Step forward: Ruby Kumari juggled home and school, and is now enrolling in a nursing course. Photo: Madhu Kapparath
On a typical day she is up by 5am, finishes the chores at home, then works as a domestic helper, sweeping, swabbing and doing the dishes at a kothi (bungalow) in Chirag Dilli. She rushes back home, cooks, and gets her siblings and herself ready for school. She finishes school at 5.30pm, goes back to her employer’s bungalow to do the dishes, gets home, cleans, cooks, washes clothes, serves dinner, washes up and goes to bed to wake up the next morning and do it all over again.
“Working as a domestic help is the worst option. But for the school, I would be cleaning utensils and others’ houses for the rest of my life. When I was in class VIII, my class teacher, Saroj sir, used to ask me what I want to be when I grow up, and I always used to tell him that I would end up as a kaamwali (domestic help).

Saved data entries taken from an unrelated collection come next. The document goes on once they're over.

(* ===== verification/SessionCreate.v ===== *)
(** Session creation, src/internal/session/create.go: the reservation of a
    name, an identity and a backend object, and the idempotent reconciliation
    of a creating record to one stopped clone. The dependencies of a session
    service are presence flags of the corresponding Go fields: a nil dependency
    is an error, never a call. *)
From S2P Require Import Prelude Ids Json JsonText SessionRecord Outside World Host Logic Golden SessionStore RebuildJournal.

Inductive createStage := createAfterIntent | createAfterClone | createAfterMAC.

(** StartDependencies: presence of each dependency, and the plain data. *)
Record StartDependencies := mkStart {
  sd_Host : bool;
  sd_CA : bool;
  sd_Supervisor : bool;
  sd_Workspaces : bool;
  sd_NewGeneration : bool;
  sd_Now : bool;
  sd_reportsOutcome : bool;          (* the supervisor also implements StopWithOutcome *)
  sd_rebuildWorkspaces : bool;       (* the coordinator also implements PrepareRebuildStart *)
  sd_ConfiguredDomains : list (string * string);
  sd_RuntimeRoot : string;
  sd_ConfigPath : string;
}.

(** Service. [sv_hook] is the failure injected after a creation stage. *)
Record Service := mkService {
  sv_nil : bool;
  sv_domain : DomainConfig;
  sv_observer : bool;
  sv_creator : bool;
  sv_newID : bool;
  sv_hook : option (createStage → SessionRecord → option error);
  sv_start : option StartDependencies;
}.

(** [domain.Parse] of the configured domain, which must be itself, and a state
    root that is not blank. *)
Definition admitDomain (dom : DomainConfig) : res string :=
  match Domain.Parse (dc_ID dom) with
  | Er _ => fail "invalid configured domain"
  | Ok domainID =>
      check (negb ((domainID ≠s dc_ID dom) || blank (dc_StateRoot dom))) "invalid configured domain" ;;? Ok domainID
  end.

(** The witness of a session this call created. *)
Record FreshCreation := mkFresh { fc_record : SessionRecord; fc_created : bool }.

Definition creatingRecord (domainID name id mode objectID revision intentDigest : string) : SessionRecord :=
  mkSessionRecord recordVersion domainID name id mode StateCreating (mkBackendRef "tart" objectID) revision intentDigest ""
    (mkReadiness ReadinessNotReady "").

Definition validateCreatingIdentity (record : SessionRecord) : res unit :=
  check (negb ((sr_golden record =s "") || (br_kind (sr_backend record) ≠s "tart")))
        "creating session has incomplete immutable intent" ;;?
  check (br_object_id (sr_backend record) =s Session.objectIDFor (sr_domain record) (sr_id record))
        "creating session backend identity does not match its UUID reservation".

(** An observation that is about another object, unknown, or inconsistent. *)
Definition ambiguous (observation : Observation) (objectID : string) : bool :=
  (ob_object observation ≠s objectID) || negb (ObjectState_Valid (ob_state observation)) ||
  (ob_exists observation && (ob_state observation =s ObjectUnknown)) ||
  (negb (ob_exists observation) && (ob_state observation ≠s ObjectUnknown)).

Section create.
Context {B : Type} {H : Host B} {E : Env} {D : Digests}.

Definition observeExact (objectID : string) : M B Observation :=
  let! observation := wrap "observe backend object" (Observe objectID) in
  guard (ambiguous observation objectID) "backend returned ambiguous observation" ;;!
  ret observation.

Definition runHook (s : Service) (stage : createStage) (record : SessionRecord) : M B unit :=
  match sv_hook s with
  | None => ret tt
  | Some hook => match hook stage record with None => ret tt | Some e => throw (wrapw "create interrupted" e) end
  end.

Definition requireStoppedGolden (selected : GoldenRecord) : M B unit :=
  guard ((br_kind (gr_backend selected) ≠s "tart") || (br_object_id (gr_backend selected) ≠s gr_revision selected))
        "registered golden has an invalid backend reference" ;;!
  let! observation := wrap "observe registered golden" (observeExact (br_object_id (gr_backend selected))) in
  guard (negb (exists_stopped observation)) "registered golden must still be one stopped backend object".

Definition loadStoppedRevision (s : Service) (revision : string) : M B GoldenRecord :=
  wrap "acquire golden while reconciling session" (AcquireGolden (sv_domain s)) ;;!
  deferred_first Lock.golden_scope (
  let! selected := wrap "resolve recorded golden revision" (LoadRevisionLocked (sv_domain s) revision) in
  requireStoppedGolden selected ;;!
  ret selected).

I was very, very lucky to get this opportunity and I want to make the most of it,” Ruby says.
Adding to her parents’ worry about sending her away and not having any help at home, is the scorn of the neighbours, she says. “They tell my father that he is foolish to permit me to study further. They say that if I work in someone’s house, at least I would be able to pay for my own wedding. But I don’t ever want to get married,” she says.
Ruby hopes to finish her course and come back to Khirki Village, where she can help treat ill children. And if she gets an opportunity to study further, she would like to be a doctor, she says.
Ruby gives the entire credit to Deepalaya and Krishnan for taking her off the path of domestic chores and abusive marriages. They even saved her life. When she was in class V, she had tuberculosis and because her family could not afford nutritious food, she had a relapse. Krishnan worked the phones and got sponsors who contributed money so she could have some milk, Horlicks and eggs every day. If she sent the money home, she knew Ruby would not get any of it. “I thought I must help this little girl who never complains. I was worried we would lose her otherwise,” Krishnan says.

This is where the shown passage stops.